▸ **WHAT YOU ARE ASKED TO DO**:
Your reply should be the following data, copied exactly.

[RECORDS FOR PROCESSING — start]

(** * Image-Difference-Detector: the difference extraction and annotation engine

    A shallow embedding of [services/comapre.js] ([compareImages],
    [extractJsonObject], [createHighlightedImage]), of [ensureOutputDir] from
    [utils/compare.js], of the handler of [POST /compare] in [routes/api.js]
    and of the database initialization of [db.js] and [app.js], with the
    properties the specification states about them and further properties of
    the code.

    Conventions of the embedding:
    - a JavaScript number is an IEEE 754 binary64 value, [spec_float] with
      precision 53 and maximal exponent 1024; arithmetic is the standard
      library's executable specification ([SFmul], [SFdiv], ...), so division
      by zero yields an infinity and undefined results are NaN;
    - a JavaScript string is a [string] whose characters are the code units
      below 256;
    - platform calls ([JSON.parse], [fs], [loadImage], the inference call,
      [path], the clock) and the choices of the runtime (which of two
      rejected promises settles first, the text of a [TypeError]) are the
      fields of the class [Platform];
    - effects are threaded through a state-and-exception monad [M] over a
      [World] holding the written files, the created directories, the
      console, the clock and the trace of platform calls. *)

From Stdlib Require Import ZArith String Ascii Bool Lia.
From stdpp Require Import gmap strings list pretty.
From Stdlib Require Import Floats.SpecFloat.

Local Open Scope Z_scope.

(** ** JavaScript numbers *)

Definition num : Type := spec_float.

Definition prec : Z := 53.
Definition emax : Z := 1024.

(** The number denoted by an integer literal of the source. *)
Definition num_of_Z (z : Z) : num := binary_normalize prec emax z 0 false.

Definition num_add : num -> num -> num := SFadd prec emax.
Definition num_sub : num -> num -> num := SFsub prec emax.
Definition num_mul : num -> num -> num := SFmul prec emax.
Definition num_div : num -> num -> num := SFdiv prec emax.

(** [a === b], [a < b] and [a <= b] on numbers. *)
Definition num_eqb : num -> num -> bool := SFeqb.
Definition num_ltb : num -> num -> bool := SFltb.
Definition num_leb : num -> num -> bool := SFleb.

Definition num_zero : num := S754_zero false.
Definition num_one : num := S754_finite false 4503599627370496 (-52).
Definition Infinity : num := S754_infinity false.

Definition is_nan (x : num) : bool :=
  match x with S754_nan => true | _ => false end.

Definition is_finite_nonzero (x : num) : bool :=
  match x with S754_finite _ _ _ => true | _ => false end.



(** The representation is the canonical one of binary64. *)
Definition valid_num (x : num) : bool := valid_binary prec emax x.

(** [Math.max(a, b)]: NaN if either argument is NaN, and [+0] is larger than
    [-0]; the first argument is kept when the two compare equal. *)
Definition Math_max (a b : num) : num :=
  match a, b with
  | S754_nan, _ | _, S754_nan => S754_nan
  | S754_zero true, S754_zero false => b
  | _, _ => if num_ltb a b then b else a
  end.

[RECORDS FOR PROCESSING — finish]

▸ **TASK SOLUTION**:
(** * Image-Difference-Detector: the difference extraction and annotation engine

    A shallow embedding of [services/comapre.js] ([compareImages],
    [extractJsonObject], [createHighlightedImage]), of [ensureOutputDir] from
    [utils/compare.js], of the handler of [POST /compare] in [routes/api.js]
    and of the database initialization of [db.js] and [app.js], with the
    properties the specification states about them and further properties of
    the code.

    Conventions of the embedding:
    - a JavaScript number is an IEEE 754 binary64 value, [spec_float] with
      precision 53 and maximal exponent 1024; arithmetic is the standard
      library's executable specification ([SFmul], [SFdiv], ...), so division
      by zero yields an infinity and undefined results are NaN;
    - a JavaScript string is a [string] whose characters are the code units
      below 256;
    - platform calls ([JSON.parse], [fs], [loadImage], the inference call,
      [path], the clock) and the choices of the runtime (which of two
      rejected promises settles first, the text of a [TypeError]) are the
      fields of the class [Platform];
    - effects are threaded through a state-and-exception monad [M] over a
      [World] holding the written files, the created directories, the
      console, the clock and the trace of platform calls. *)

From Stdlib Require Import ZArith String Ascii Bool Lia.
From stdpp Require Import gmap strings list pretty.
From Stdlib Require Import Floats.SpecFloat.

Local Open Scope Z_scope.

(** ** JavaScript numbers *)

Definition num : Type := spec_float.

Definition prec : Z := 53.
Definition emax : Z := 1024.

(** The number denoted by an integer literal of the source. *)
Definition num_of_Z (z : Z) : num := binary_normalize prec emax z 0 false.

Definition num_add : num -> num -> num := SFadd prec emax.
Definition num_sub : num -> num -> num := SFsub prec emax.
Definition num_mul : num -> num -> num := SFmul prec emax.
Definition num_div : num -> num -> num := SFdiv prec emax.

(** [a === b], [a < b] and [a <= b] on numbers. *)
Definition num_eqb : num -> num -> bool := SFeqb.
Definition num_ltb : num -> num -> bool := SFltb.
Definition num_leb : num -> num -> bool := SFleb.

Definition num_zero : num := S754_zero false.
Definition num_one : num := S754_finite false 4503599627370496 (-52).
Definition Infinity : num := S754_infinity false.

Definition is_nan (x : num) : bool :=
  match x with S754_nan => true | _ => false end.

Definition is_finite_nonzero (x : num) : bool :=
  match x with S754_finite _ _ _ => true | _ => false end.



(** The representation is the canonical one of binary64. *)
Definition valid_num (x : num) : bool := valid_binary prec emax x.

(** [Math.max(a, b)]: NaN if either argument is NaN, and [+0] is larger than
    [-0]; the first argument is kept when the two compare equal. *)
Definition Math_max (a b : num) : num :=
  match a, b with
  | S754_nan, _ | _, S754_nan => S754_nan
  | S754_zero true, S754_zero false => b
  | _, _ => if num_ltb a b then b else a
  end.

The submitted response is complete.